* _TASK TO CARRY OUT_
Your answer is the line containing "apply keep_tokens; [done|done|apply" plus every line after it to the end of the data below, transcribed exactly and with nothing else.

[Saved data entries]
Lemma confirm_reset_inv now a token new salt io :
  auth_inv now a -> auth_inv now (ConfirmPasswordReset a token new salt now io).1.
Proof.
  intros Ha. pose proof (ai_core _ _ Ha) as Hc. pose proof (ci_dir _ _ Hc) as Hd.
  unfold ConfirmPasswordReset. destruct (resetTokens (dir a) !! token) as [rt|] eqn:Et; [|done]. case_decide.
  { apply forget_inv; [done| |by eapply drop_expired_reset|done|].
    - apply keep_resets; [apply Hc..|apply delete_subseteq].
    - intros Hp Ef. destruct (unwritten _ _ Ha Hp Ef) as (_ & E & _). by rewrite E, lookup_empty in Et. }
  destruct (negb _); [done|]. destruct (bcrypt_generate salt new) as [h|] eqn:Eh; [|done].
  destruct (ok_resets _ Hd _ _ Et) as (_ & id & u & Hu & E). rewrite (find_unique _ Hd id u) by done.
  apply persist_inv; [done|]. rewrite <- (user_id _ Hd _ _ Hu) in Hu. destruct (user_account _ Hd _ _ Hu) as [rec Hr].
  destruct (new_password (dir a) u rec h now Hd (ci_lim _ _ Hc) Hu Hr (ci_hash _ _ Hc) (generated_nonempty _ _ _ Eh)) as ([Hd1 Hl1] & He & Hh).
  apply core_dir; [done| |done|done]. apply keep_resets; [done|done|apply delete_subseteq].
Qed.

Lemma account_ok_one ws role h src dis must t l :
  ws <> "" -> validMemberRole role = true -> account_ok (MkAccount h src dis must {[ ws := role ]} t l).
Proof.
  intros Hw Hr. constructor; simpl; [apply map_non_empty_singleton|]. by apply map_Forall_singleton.
Qed.

Lemma create_user_inv now a actor req id salt io :
  auth_inv now a -> id <> "" -> users (dir a) !! id = None -> auth_inv now (CreateUser a actor req id salt now io).1.
Proof.
  intros Ha Hid Hf. pose proof (ai_core _ _ Ha) as Hc. pose proof (ci_dir _ _ Hc) as Hd. unfold CreateUser.
  destruct (negb (validateEmail _)) eqn:Ev; [done|]. apply negb_false_iff, validateEmail_normal in Ev.
  case_decide; [done|]. set (role := if decide _ then _ else _). destruct (negb (validMemberRole role)) eqn:Er; [done|].
  apply negb_false_iff in Er. assert (forall email name hash, normalizeEmail email <> "" ->
    auth_inv now (create_user a actor email name hash id role now io).1) as Hmk.
  { intros email name hash Hn. unfold create_user. destruct (actorLocked _ _) as [e|[ws R]] eqn:Eact; [done|].
    destruct (actor_holds _ Hd _ _ _ Eact) as (act & -> & Hws & _). destruct (negb _); [done|].
    case_decide as Hnf; [done|]. apply eq_None_not_Some in Hnf. case_decide; [done|]. case_decide; [done|].
    destruct (checkMemberQuotaLocked _ _ _); [done|].
    match goal with |- context [MkUser id email ?n role ws now "" false] => set (user := MkUser id email n role ws now "" false) end.
    apply (persisted_inv now a _ io (fun _ e => inl e) (fun a => inr (memberViewLocked (dir a) user ws))); [done|].
    apply core_dir; [done| |done|apply Hc]. apply (new_account _ Hd (ci_lim _ _ Hc) id user); try done; [|lia].
    by apply account_ok_one. }
  case_decide; [by apply Hmk|]. destruct (negb _); [done|]. destruct (bcrypt_generate _ _); [by apply Hmk|done].
Qed.

Lemma update_member_inv now a actor id update io :
  auth_inv now a -> auth_inv now (UpdateMember a actor id update now io).1.
Proof.
  intros Ha. pose proof (ai_core _ _ Ha) as Hc. pose proof (ci_dir _ _ Hc) as Hd. unfold UpdateMember.
  destruct actor as [act|]; [|done]. destruct (actorLocked (dir a) _) as [e|[ws R]] eqn:Eact; [done|].
  destruct (actor_holds _ Hd _ _ _ Eact) as (_ & _ & Hws & _).
  destruct (targetLocked _ _ _ _) as [e|[[u rec] current]] eqn:Etgt; [done|]. apply target_spec in Etgt as (Hu & Hr & Hm & _).
  destruct (update_name _ _ _ _ _ _) as [e|name]; [done|]. destruct (update_role _ _ _ _ _ _) as [e|role] eqn:Erole; [done|].
  destruct (update_disabled _ _ _ _ _ _) as [e|dis] eqn:Edis; [done|]. set (revoke := _ || _).
  set (user := match name with Some _ => _ | None => _ end).
  assert (u_ID user = id /\ u_Email user = u_Email u) as [Eid Ee].
  { pose proof (user_id _ Hd _ _ Hu). by destruct name. }
  assert (account_ok (updated_account now ws role dis rec)) as Hacc.
  { pose proof (ok_accounts _ Hd _ _ Hr) as [Hne Hv]. destruct role as [r|]; [|by constructor].
    unfold update_role in Erole. destruct (mu_Role update) as [next|]; [|done]. case_decide; [done|].
    destruct (negb (validMemberRole next)) eqn:Ev; [done|]. apply negb_false_iff in Ev. destruct (negb _); [done|].
    case_decide; [done|]. injection Erole as <-. constructor; simpl; [apply insert_non_empty|]. by apply map_Forall_insert_2. }
  destruct (change_account (dir a) Hd (ci_lim _ _ Hc) id u rec user (updated_account now ws role dis rec)) as [Hd1 Hl1]; [done..| |].
  { intros Hadm Hrd. simpl. destruct dis as [[]|]; [|done|done]. exfalso. unfold update_disabled in Edis.
    destruct (mu_Disabled update) as [b|]; [|done]. case_decide; [done|].
    destruct b; [|by destruct (accountScopeLocked _ _ _ _)]. destruct (accountWideLocked _ _ _ _ _) eqn:Ew; [done|].
    apply wide_spec in Ew as (_ & Hna & _). unfold isConfiguredAdminLocked in Hna. congruence. }
  apply (persisted_inv now a _ io (fun _ e => inl e) (fun a => inr (MkChange (memberViewLocked (dir a) user ws) revoke))); [done|].
  apply core_dir; [done| |by destruct revoke|by destruct revoke; apply Hc]. destruct revoke; [|done].
  apply keep_tokens; [done|done|apply map_filter_subseteq].
Qed.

* _TASK OUTPUT_
  apply keep_tokens; [done|done|apply map_filter_subseteq].
Qed.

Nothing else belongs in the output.